Let me guess. Is it Ulysses?
Hmmm, thought we were talking about the rather well-patronized bar/restaurant here in Philly.
Then of course i remember not everyone here is from Philly.
No, never read any Joyce.
Shaun
I'll fight for a person's right to speak so long as that person will, in return, fight to allow me to challenge their opinions and ridicule them as the content of their ideas merit.
Yes, gave it 10 minutes then turned on the TV. I thought Portrait of the Artist as a Young Man was a bit rubbish too...
Hi guys, Great site and concept!
I noticed the comments regarding Joyce and thought I would put together a few brief ideas as I am very familiar with his works. As a fellow atheist I think Portrait of the Artist as a Young Man should reign high in any canon of atheistic texts. Joyce himself was fingered for the priesthood by his Jesuit teachers whilst still at school in Ireland. The books central chapters offer a riveting account of the sheer terror-inducing lunacy of the priests in Ireland at the time, and their grip over young minds. The artist (Joyce) finds himself caught between the doctrinal structures of catholicism on one hand and a naturalist form of aesthetics on the other,: He studies Aristotle's and Thomas Aquinas' ideas on aesthetics before finding a much more important sense of beauty: a beautiful young women in a park, through her he reaches an 'epiphany', which can be summarised in his choice to become a "Priest" of art rather than a priest of religion. He develops an asthetic based on a materialist conception of the world and leaves the world of religion firmly behind with 3 tools (in his words): Silence, Exile and cunning.
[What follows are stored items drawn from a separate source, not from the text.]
(** The loop, started with [acc] already in the new list [p], on elements
    [f l] that read the heap as [g l] does the lists. *)
Lemma fill_run (p : loc) (f : Z -> M Z) (g : Z -> result Z) (h0 : heap) :
  h0 !! p = None ->
  (forall (l : Z) (h : heap), preserves h0 h -> f l h = (g l, h)) ->
  forall (ls acc : list Z) (h : heap),
    preserves h0 h -> h !! p = Some acc ->
    exists h' : heap,
      preserves h0 h'
      /\ match comprehension g ls with
         | Ok ys => fill p f ls h = (Ok tt, h') /\ h' !! p = Some (acc ++ ys)
         | Raise e => fill p f ls h = (Raise e, h')
         end.
Proof.
  intros Hp Hf. induction ls as [|l ls IH]; intros acc h Hh Hacc.
  - exists h. split; [exact Hh|]. cbn [comprehension fill].
    rewrite app_nil_r. split; [reflexivity|exact Hacc].
  - assert (Estep : fill p f (l :: ls) h
                    = match g l with
                      | Ok y => fill p f ls (alter (fun xs => xs ++ [y]) p h)
                      | Raise e => (Raise e, h)
                      end).
    { cbn [fill]. unfold bindM at 1. rewrite (Hf l h Hh).
      destruct (g l); reflexivity. }
    rewrite Estep. clear Estep. cbn [comprehension].
    destruct (g l) as [y|e]; cbn [bind].
    + destruct (IH (acc ++ [y]) (alter (fun xs => xs ++ [y]) p h))
        as (h' & Hh' & Hrun).
      { apply preserves_alter; assumption. }
      { rewrite lookup_alter_eq, Hacc. reflexivity. }
      exists h'. split; [exact Hh'|].
      destruct (comprehension g ls) as [ys|e]; cbn [bind].
      * rewrite <- app_assoc in Hrun. exact Hrun.
      * exact Hrun.
    + exists h. split; [exact Hh|reflexivity].
Qed.
(** * PCP 360 dashboard: panel controllers of the React front end

    A shallow embedding of the client logic of the dashboard:
    the material-code validator, the demo provider of the pegging panel,
    the fetch handlers of the pegging, planning-board, capacity, insights
    and overview panels, and the parts of their render functions that decide
    which blocks are shown.

    JavaScript strings are sequences of UTF-16 code units, JSON payloads are
    a tree of values, React state is a record that the handlers thread
    through a small state monad, and an [async] handler is a task that is
    suspended at each [await] and resumed by an event of the event loop. *)

From Stdlib Require Import QArith String Ascii List Sorting.Sorted Sorting.Permutation DecimalString.
From stdpp Require Import base tactics option list gmap.

Local Open Scope N_scope.

(** ** JavaScript strings *)

Module JsString.

(** A string is the list of its UTF-16 code units. *)
Definition jsstring := list N.

(** Code units of an ASCII literal of the source. *)
Definition u (s : string) : jsstring :=
  map (fun c => N.of_nat (nat_of_ascii c)) (list_ascii_of_string s).

(** ECMAScript [WhiteSpace] and [LineTerminator] code points, the
    characters removed by [String.prototype.trim]. *)
Definition is_white_space (c : N) : bool :=
  (c =? 9) || (c =? 10) || (c =? 11) || (c =? 12) || (c =? 13) ||
  (c =? 32) || (c =? 160) || (c =? 5760) ||
  ((8192 <=? c) && (c <=? 8202)) ||
  (c =? 8232) || (c =? 8233) || (c =? 8239) || (c =? 8287) ||
  (c =? 12288) || (c =? 65279).

Fixpoint trim_start (s : jsstring) : jsstring :=
  match s with
  | c :: s' => if is_white_space c then trim_start s' else s
  | [] => []
  end.

Definition trim_end (s : jsstring) : jsstring := rev (trim_start (rev s)).

(** [s.trim()] *)
Definition trim (s : jsstring) : jsstring := trim_end (trim_start s).

(** Truthiness of a string: [!s] is true exactly for the empty string. *)
Definition truthy_str (s : jsstring) : bool :=
  match s with [] => false | _ => true end.

(** [a || b] on strings. *)
Definition or_str (a b : jsstring) : jsstring := if truthy_str a then a else b.

(** Decimal rendering of a non-negative integer, as in a template literal. *)
Definition of_N (n : N) : jsstring := u (NilEmpty.string_of_uint (N.to_uint n)).

End JsString.
Export JsString.

(** ** Regular expressions

    The fragment of the regular-expression language that the source uses:
    character classes, sequence, alternation and the iterations, matched by
    derivatives, and a pattern with optional [^] and [$] assertions around a
    body. [test] searches for a match at any start offset, as
    [RegExp.prototype.test] does for a pattern without flags. *)

Module Regex.

Inductive class_item :=
| CChar (c : N)
| CRange (lo hi : N).

Definition in_item (c : N) (i : class_item) : bool :=
  match i with
  | CChar d => c =? d
  | CRange lo hi => (lo <=? c) && (c <=? hi)
  end.

Definition in_class (cls : list class_item) (c : N) : bool :=
  existsb (in_item c) cls.

Inductive regex :=
| RNone
| REps
| RClass (cls : list class_item)
| RSeq (r1 r2 : regex)
| RAlt (r1 r2 : regex)
| RStar (r : regex)
| RPlus (r : regex).

Fixpoint nullable (r : regex) : bool :=
  match r with
  | RNone => false
  | REps => true
  | RClass _ => false
  | RSeq r1 r2 => nullable r1 && nullable r2
  | RAlt r1 r2 => nullable r1 || nullable r2
  | RStar _ => true
  | RPlus r => nullable r
  end.

Fixpoint deriv (c : N) (r : regex) : regex :=
  match r with
  | RNone => RNone
  | REps => RNone
  | RClass cls => if in_class cls c then REps else RNone
  | RSeq r1 r2 =>
      if nullable r1 then RAlt (RSeq (deriv c r1) r2) (deriv c r2)
      else RSeq (deriv c r1) r2
  | RAlt r1 r2 => RAlt (deriv c r1) (deriv c r2)
  | RStar r => RSeq (deriv c r) (RStar r)
  | RPlus r => RSeq (deriv c r) (RStar r)
  end.

(** The whole of [s] is matched by [r]. *)
Fixpoint matches (r : regex) (s : jsstring) : bool :=
  match s with
  | [] => nullable r
  | c :: s' => matches (deriv c r) s'
  end.

Record pattern := {
  at_start : bool;   (* the pattern begins with ^ *)
  body : regex;
  at_end : bool      (* the pattern ends with $ *)
}.

(** Some prefix of [s] is matched by [r]; with [to_end] the prefix has to
    be all of [s]. *)
Fixpoint matches_prefix (to_end : bool) (r : regex) (s : jsstring) : bool :=
  (nullable r && (negb to_end || negb (truthy_str s))) ||
  match s with
  | [] => false
  | c :: s' => matches_prefix to_end (deriv c r) s'
  end.

(** A match starts at some offset of [s]; [first] tells that the offset
    at hand is the start of the input, where [^] holds. *)
Fixpoint search (p : pattern) (first : bool) (s : jsstring) : bool :=
  ((negb (at_start p) || first) && matches_prefix (at_end p) (body p) s) ||
  match s with
  | [] => false
  | _ :: s' => search p false s'
  end.

Definition test (p : pattern) (s : jsstring) : bool := search p true s.

End Regex.

(** ** The validator *)

Module Validator.
Import Regex.

(** [/^[0-9A-Za-z-]+$/] *)
Definition material_class : list class_item :=
  [CRange 48 57; CRange 65 90; CRange 97 122; CChar 45].

Definition material_regex : pattern :=
  {| at_start := true; body := RPlus (RClass material_class); at_end := true |}.

(** [isValidMaterial], the same in both versions of the pegging panel. *)
Definition isValidMaterial (code : jsstring) : bool :=
  let trimmed := trim (or_str code []) in
  if negb (truthy_str trimmed) then false
  else test material_regex trimmed.

(** The characters the validator accepts, by their code units. *)
Definition is_digit (c : N) : Prop := 48 <= c <= 57.
Definition is_ascii_letter (c : N) : Prop := 65 <= c <= 90 \/ 97 <= c <= 122.
Definition is_hyphen (c : N) : Prop := c = 45.
Definition allowed_char (c : N) : Prop :=
  is_digit c \/ is_ascii_letter c \/ is_hyphen c.

End Validator.

(** ** JSON values *)

Module Json.

(** A parsed response body. An object is the list of its properties in
    insertion order; a property read returns the first binding of the key. *)
#[warnings="-register-all"]
Inductive json :=
| JNull
| JBool (b : bool)
| JNum (q : Q)
| JStr (s : jsstring)
| JArr (items : list json)
| JObj (fields : list (jsstring * json)).

(** ToBoolean *)
Definition truthy (v : json) : bool :=
  match v with
  | JNull => false
  | JBool b => b
  | JNum q => negb (Qeq_bool q 0)
  | JStr s => truthy_str s
  | JArr _ => true
  | JObj _ => true
  end.

Fixpoint assoc (k : jsstring) (fs : list (jsstring * json)) : option json :=
  match fs with
  | [] => None
  | (k', v) :: fs' => if decide (k = k') then Some v else assoc k fs'
  end.

(** [v.k] for a key that is not a built-in property of arrays or strings;
    [None] is [undefined]. Reading a property of [null] throws in
    JavaScript: callers guard the read as the source does. *)
Definition prop (k : jsstring) (v : json) : option json :=
  match v with
  | JObj fs => assoc k fs
  | _ => None
  end.

(** [v?.k] *)
Definition opt_prop (k : jsstring) (v : json) : option json := prop k v.

(** [x ?? d]: [d] replaces [undefined] and [null] only. *)
Definition nullish (x : option json) (d : json) : json :=
  match x with
  | None | Some JNull => d
  | Some v => v
  end.

(** Truthiness of a value that may be [undefined]. *)
Definition truthy_opt (x : option json) : bool :=
  match x with
  | None => false
  | Some v => truthy v
  end.

Definition isArray (x : option json) : bool :=
  match x with
  | Some (JArr _) => true
  | _ => false
  end.

Definition items_of (x : option json) : list json :=
  match x with
  | Some (JArr l) => l
  | _ => []
  end.

(** [{...o, k: v}] on an object: an existing key keeps its position and
    takes the new value, a new key is added last. *)
Fixpoint set_assoc (k : jsstring) (v : json) (fs : list (jsstring * json))
  : list (jsstring * json) :=
  match fs with
  | [] => [(k, v)]
  | (k', v') :: fs' =>
      if decide (k = k') then (k, v) :: fs' else (k', v') :: set_assoc k v fs'
  end.

Definition with_prop (k : jsstring) (v : json) (o : json) : json :=
  match o with
  | JObj fs => JObj (set_assoc k v fs)
  | _ => JObj [(k, v)]
  end.

End Json.
Export Json.

(** ** React state and the event loop *)

Module StateM.

(** A handler body: reads and writes of the component state. *)
Definition M (S A : Type) : Type := S -> A * S.

Definition ret {S A} (a : A) : M S A := fun s => (a, s).
Definition bind {S A B} (m : M S A) (k : A -> M S B) : M S B :=
  fun s => let (a, s') := m s in k a s'.
Definition read {S} : M S S := fun s => (s, s).
Definition modify {S} (f : S -> S) : M S unit := fun s => (tt, f s).
Definition exec {S A} (m : M S A) (s : S) : S := snd (m s).

End StateM.
Export StateM.

Declare Scope handler_scope.
Delimit Scope handler_scope with handler.
Notation "x <- m ;; k" := (bind m (fun x => k))
  (at level 100, m at next level, right associativity) : handler_scope.
Notation "m ;; k" := (bind m (fun _ => k))
  (at level 100, right associativity) : handler_scope.

Module Async.

(** An [async] handler runs to its first [await] when it is triggered, and
    each later stretch runs when the promise it waits for settles; between
    two stretches other events of the panel may run. The URL of a request is
    a function of what the closure holds and is left out. *)

(** How the promise of [fetch(url)] settles. *)
Inductive fetch_settled :=
| FetchRejected (message : jsstring)      (* network failure, CORS *)
| Responded (ok : bool) (status : N).

(** How the promise of [resp.json()] settles. *)
Inductive json_settled :=
| JsonRejected (message : jsstring)       (* the body is not JSON *)
| Parsed (j : json).

(** The [await] a task is suspended at. *)
Inductive suspended := AwaitFetch | AwaitJson.

Section Controller.
(** [S] component state, [E] what the closure of a running handler
    holds, [T] the triggers the component reacts to. *)
Context {S E T : Type}.

Record controller := {
  (** the user interface can deliver the trigger in this state *)
  enabled : T -> S -> bool;
  (** the handler up to its first [await]; [Some e] when a fetch was issued *)
  on_trigger : T -> M S (option E);
  (** the handler from [await fetch] on; [true] when it now awaits [resp.json()] *)
  on_fetch : E -> fetch_settled -> M S bool;
  (** the handler from [await resp.json()] to its end *)
  on_json : E -> json_settled -> M S unit
}.

Record task := { closure : E; waits : suspended }.

(** The panel: its state, the handlers in flight by request number, and
    the number of requests issued so far. *)
Record world := {
  ui : S;
  tasks : gmap nat task;
  issued : nat
}.

Inductive event :=
| Trigger (t : T)
| FetchSettles (id : nat) (r : fetch_settled)
| JsonSettles (id : nat) (r : json_settled).

Variable c : controller.
(** * SharePoint Framework project upgrade command

    A shallow embedding of [src/o365/spfx/commands/project/project-upgrade.ts]
    (class [SpfxProjectUpgradeCommand]) and the properties of its planner,
    its project reader, its deduplication step and its report renderers. *)

From Stdlib Require Import List String Ascii ZArith Lia Bool Arith Sorted Permutation.
From Equations Require Import Equations.
Import ListNotations.
Local Open Scope string_scope.
Local Open Scope Z_scope.

Set Implicit Arguments.

(** ** JavaScript array primitives used by the command

    Positions are [number]s in the source; [-1] is the "not found" answer of
    [indexOf] and [findIndex], so positions are kept in [Z]. *)

Section JsArray.
Context {A : Type}.

Fixpoint findIndexFrom (p : A -> bool) (i : Z) (l : list A) : Z :=
  match l with
  | [] => -1
  | x :: rest => if p x then i else findIndexFrom p (i + 1) rest
  end.

(** [Array.prototype.findIndex] *)
Definition findIndex (p : A -> bool) (l : list A) : Z := findIndexFrom p 0 l.

Fixpoint filterFrom (p : A -> Z -> bool) (i : Z) (l : list A) : list A :=
  match l with
  | [] => []
  | x :: rest =>
      if p x i then x :: filterFrom p (i + 1) rest else filterFrom p (i + 1) rest
  end.

(** [Array.prototype.filter] with the [(element, index)] callback *)
Definition filteri (p : A -> Z -> bool) (l : list A) : list A := filterFrom p 0 l.

(** [Array.prototype.slice(start)]: a negative [start] counts from the end. *)
Definition slice (start : Z) (l : list A) : list A :=
  if start <? 0
  then skipn (Z.to_nat (Z.max (Z.of_nat (List.length l) + start) 0)) l
  else skipn (Z.to_nat start) l.

End JsArray.

(** The positions [filter] keeps, and what it returns in terms of them. *)
Definition keptPositions (A : Type) (p : A -> Z -> bool) (l : list A) : list nat :=
  filter (fun i => match nth_error l i with
                   | Some x => p x (Z.of_nat i)
                   | None => false
                   end)
         (seq 0 (List.length l)).

(** [Array.prototype.indexOf] on strings (strict equality). *)
Definition indexOf (l : list string) (x : string) : Z := findIndex (String.eqb x) l.

(** [Array.prototype.join] *)
Fixpoint join (sep : string) (l : list string) : string :=
  match l with
  | [] => ""
  | [x] => x
  | x :: rest => x ++ sep ++ join sep rest
  end.

(** ** Data model *)

(** [Finding] is declared in [./project-upgrade/]; these are the fields the
    command reads. *)
Record Finding := mkFinding {
  description : string;
  id : string;
  file : string;
  resolution : string;
  resolutionType : string;
  severity : string;
  title : string
}.

(** ** Deduplication (commandAction, lines 110-114) *)

Definition dedupe (allFindings : list Finding) : list Finding :=
  filteri (fun f i =>
             let firstFindingPos :=
               findIndex (fun f1 => String.eqb (id f1) (id f)) allFindings in
             i =? firstFindingPos)
          allFindings.

(** ** Strings *)

Definition nl : string := String (ascii_of_nat 10) "".

(** [String.prototype.endsWith] *)
Definition endsWith (s suffix : string) : bool :=
  let n := String.length s in
  let m := String.length suffix in
  if (m <=? n)%nat then String.eqb (substring (n - m) m s) suffix else false.

Fixpoint keepChars (p : ascii -> bool) (s : string) : string :=
  match s with
  | EmptyString => EmptyString
  | String a rest => if p a then String a (keepChars p rest) else keepChars p rest
  end.
(** The block that [POW] assembles from its arguments, the clock and the
    tree of the transactions, before it mines. *)
Definition assembled (w : World) (args : POWArgs T) (tree : T) : Block T :=
  {| Header :=
       {| Number := add64 (Number (Header (PrevBlock args))) 1;
          PrevBlockHash :=
            if 0 <? Number (Header (PrevBlock args)) then Hash (PrevBlock args)
            else signature.ZeroHash;
          TimeStamp := wrap64 (now w);
          block.BeneficiaryID := BeneficiaryID args;
          block.Difficulty := Difficulty args;
          block.MiningReward := MiningReward args;
          block.StateRoot := StateRoot args;
          TransRoot := merkle.RootHex tree;
          Nonce := 0 |};
     MerkleTree := Some tree |}.

End mining_assembly.

(** The sum of the balances of genesis data. *)
Definition supply (g : genesis.Genesis) : Z :=
  map_fold (fun _ bal s => bal + s) 0 (genesis.Balances g).

(** * Properties *)

(** ** The difficulty test *)

Section difficulty_test.

Import proof.

Lemma substring_prefix_eq (n : nat) (s1 s2 : string) :
  substring 0 n s1 = substring 0 n s2 <->
  forall i, (i < n)%nat -> String.get i s1 = String.get i s2.
Proof.
  split.
  - intros E i Hi.
    rewrite <- (Nat.add_0_r i).
    rewrite <- (substring_correct1 s1 0 n i Hi), <- (substring_correct1 s2 0 n i Hi).
    now rewrite E.
  - intros E. apply get_correct. intros i.
    destruct (lt_dec i n) as [Hi | Hi].
    + rewrite !substring_correct1 by assumption. rewrite Nat.add_0_r. auto.
    + rewrite !substring_correct2 by lia. reflexivity.
Qed.

Lemma get_matchConst (i : nat) :
  (i < 19)%nat ->
  String.get i matchConst = Some (if Nat.eqb i 1 then "x" else "0")%char.
Proof.
  intros Hi. do 19 (destruct i as [| i]; [reflexivity |]). lia.
Qed.

Lemma matchConst_prefix (d : nat) (h : string) :
  (d <= 17)%nat ->
  (forall i, (i < d + 2)%nat -> String.get i h = String.get i matchConst) <->
  zero_x_prefix d h.
Proof.
  intros Hd. unfold zero_x_prefix. split.
  - intros E. repeat split.
    + rewrite E by lia. reflexivity.
    + rewrite E by lia. reflexivity.
    + intros i Hi. rewrite E, get_matchConst by lia.
      destruct (Nat.eqb_spec i 1); [lia | reflexivity].
  - intros (H0 & H1 & H2) i Hi.
    rewrite get_matchConst by lia.
    destruct i as [| [| i]]; simpl Nat.eqb; try assumption.
    apply H2. lia.
Qed.

Lemma isHashSolved_in_range (d : Z) (hash : string) :
  0 <= d <= 17 -> strlen hash = 66 ->
  isHashSolved d hash =
  Returns (String.eqb (substring 0 (Z.to_nat (d + 2)) hash)
                      (substring 0 (Z.to_nat (d + 2)) matchConst)).
Proof.
  intros Hd Hlen. unfold isHashSolved, add16, wrap16.
  rewrite Hlen. simpl negb. cbv iota.
  rewrite Z.mod_small by lia.
  unfold slice_to. rewrite Hlen.
  replace (strlen matchConst) with 19 by reflexivity.
  destruct (Z.leb_spec 0 (d + 2)); [| lia].
  destruct (Z.leb_spec (d + 2) 66); [| lia].
  destruct (Z.leb_spec (d + 2) 19); [| lia].
  reflexivity.
Qed.

Lemma isHashSolved_wrong_length (d : Z) (hash : string) :
  strlen hash <> 66 -> isHashSolved d hash = Returns false.
Proof.
  intros Hlen. unfold isHashSolved.
  destruct (Z.eqb_spec (strlen hash) 66); [contradiction | reflexivity].
Qed.

End difficulty_test.

Section difficulty_claims.

Import proof.

(** C2, as stated, fails: at difficulty 0 the 66-character hash 0xff...f is
    accepted although its first 0 + 2 characters are not all the digit
    zero (the second one is the letter x). *)
Lemma isHashSolved_not_all_zero :
  ~ (forall (d : Z) (hash : string), 0 <= d <= 17 ->
       (strlen hash <> 66 -> isHashSolved d hash = Returns false) /\
       (strlen hash = 66 ->
          (isHashSolved d hash = Returns true <->
           all_zero_prefix (Z.to_nat (d + 2)) hash))).
Proof.
  intros H.
  destruct (H 0 (hex66 "f") ltac:(lia)) as [_ H66].
  specialize (H66 eq_refl). destruct H66 as [Hacc _].
  specialize (Hacc eq_refl 1%nat ltac:(simpl; lia)).
  discriminate Hacc.
Qed.

(** C2, amended: for every difficulty d in [0,17], a hash whose length is not
    66 is rejected as unsolved, and a 66-character hash is accepted as solved
    if and only if its first d + 2 characters are 0x followed by d zero
    digits. *)
Theorem isHashSolved_zero_x_prefix (d : Z) (hash : string) :
  0 <= d <= 17 ->
  (strlen hash <> 66 -> isHashSolved d hash = Returns false) /\
  (strlen hash = 66 ->
     (exists b, isHashSolved d hash = Returns b) /\
     (isHashSolved d hash = Returns true <->
      zero_x_prefix (Z.to_nat d) hash)).
Proof.
  intros Hd. split; [apply isHashSolved_wrong_length |].
  intros Hlen. rewrite (isHashSolved_in_range d hash Hd Hlen).
  split; [eexists; reflexivity |].
  rewrite <- matchConst_prefix by lia.
  replace (Z.to_nat d + 2)%nat with (Z.to_nat (d + 2)) by lia.
  rewrite <- substring_prefix_eq, <- String.eqb_eq.
  split; [intros [= E]; exact E | intros E; now rewrite E].
Qed.

Lemma isHashSolved_zero_x_prefix_witness :
  0 <= 3 <= 17 /\
  (strlen (hex66 "0") = 66 ->
     (exists b, isHashSolved 3 (hex66 "0") = Returns b) /\
     (isHashSolved 3 (hex66 "0") = Returns true <->
      zero_x_prefix (Z.to_nat 3) (hex66 "0"))).
Proof.
  split; [lia |].
  apply (isHashSolved_zero_x_prefix 3 (hex66 "0")). lia.
Defined.




End difficulty_claims.

(** ** Blocks: hashing and validation *)

Section block_claims.

Import block.
Context {T : Type} `{!signature.Hasher BlockHeader}.


Lemma same_fields_eq (h1 h2 : BlockHeader) : same_fields h1 h2 -> h1 = h2.
Proof.
  destruct h1, h2. unfold same_fields. simpl.
  intros (-> & -> & -> & -> & -> & -> & -> & -> & ->). reflexivity.
Qed.

(** C5: the hash of a block whose number is 0 is the zero hash, whatever
    its other header fields and its tree; the hash of any other block is the
    hash of its header, so that two such blocks whose headers agree on every
    field have the same hash. *)
Theorem Hash_genesis_or_header (b : Block T) :
  (Number (Header b) = 0 -> Hash b = signature.ZeroHash) /\
  (Number (Header b) <> 0 -> Hash b = signature.Hash (Header b)) /\
  (forall b' : Block T,
     Number (Header b) <> 0 -> same_fields (Header b) (Header b') ->
     Hash b = Hash b').
Proof.
  unfold Hash. repeat split.
  - intros ->. reflexivity.
  - intros Hn. destruct (Z.eqb_spec (Number (Header b)) 0); [contradiction | reflexivity].
  - intros b' Hn Hsame. apply same_fields_eq in Hsame. now rewrite Hsame.
Qed.



End block_claims.

Section block_plain_reading.

Import block.
Context {T : Type} `{!signature.Hasher BlockHeader}.

(** Away from the end of the unsigned range the fork and sequence conditions
    are those of the integers. *)
Lemma forked_plain (b p : Block T) :
  is_u64 (Number (Header p)) -> Number (Header p) + 3 < 2 ^ 64 ->
  (forked b p <-> Number (Header p) + 3 <= Number (Header b)).
Proof.
  intros Hp Hlt. unfold forked, add64, wrap64, is_u64 in *.
  rewrite Z.mod_small by lia. reflexivity.
Qed.

Lemma out_of_sequence_plain (b p : Block T) :
  is_u64 (Number (Header p)) -> Number (Header p) + 1 < 2 ^ 64 ->
  (out_of_sequence b p <-> Number (Header b) <> Number (Header p) + 1).
Proof.
  intros Hp Hlt. unfold out_of_sequence, add64, wrap64, is_u64 in *.
  rewrite Z.mod_small by lia. reflexivity.
Qed.

Lemma Unix_small (ts : Z) :
  0 <= ts < 2 ^ 63 - time.unixToInternal ->
  time.ext (time.Unix (toInt64 ts)) = ts + time.unixToInternal.
Proof.
  unfold time.unixToInternal. intros Hts.
  unfold time.Unix, time.ext, toInt64, wrap64, time.unixToInternal.
  rewrite (Z.mod_small ts) by lia.
  destruct (Z.ltb_spec ts (2 ^ 63)); [| lia].
  rewrite Z.mod_small by lia.
  destruct (Z.ltb_spec (ts + 62135596800) (2 ^ 63)); [reflexivity | lia].
Qed.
I would also mention the last story in Dubliners. It is called The Dead (made into a fantastic film by John Huston). In this work Joyce pays attention to how the dead effect the living more than the living, often. Ring any bells?
I could go on all day about Ulysses and Finnegans Wake (I love Ulysses much more than FW. He spent 17 yrs on his last work. I wish he had used that time more constuctively.)
Cheers,
Tim.
I am happy to hear this riverrun. I first heard of Joyce by reading Fierce Invalids Home From Hot Climates by Tom Robbins. The main character in that always carries a copy of FW with him and reads excerpts from it. I was very curious to understand Finnegan's Wake. But, as it turned out it was like trying to learn a new language and one that wasn't rooted in anything familiar. I am pretty sure there is other books written that translate FW. Next time I go to the library though I am going to check out the one you recommend (Portrait...). Thanks for the help.
Glad the info was useful
With Finnegans wake there are a couple of different guides. Anthony Burgess' Here Comes Everybody: An Introduction to James Joyce for the Ordinary Reader is good (he wrote A Clockwork Orange). A quick way into the book is to remember that Joyce saw history as cyclical. This idea came from an Italian Philosopher called Vico (Vicus in first paragraph of the text is a reference to him). Joyce stylised this notion by making the book never-ending... the last word is 'the'.. the last sentence links up with the first to make "[along the...] riverrun past eve and adams from swerve of shore to bend of bay.." Joyce used over 60 languages in the book.. and now you know where my tag on here (and in other places) comes from...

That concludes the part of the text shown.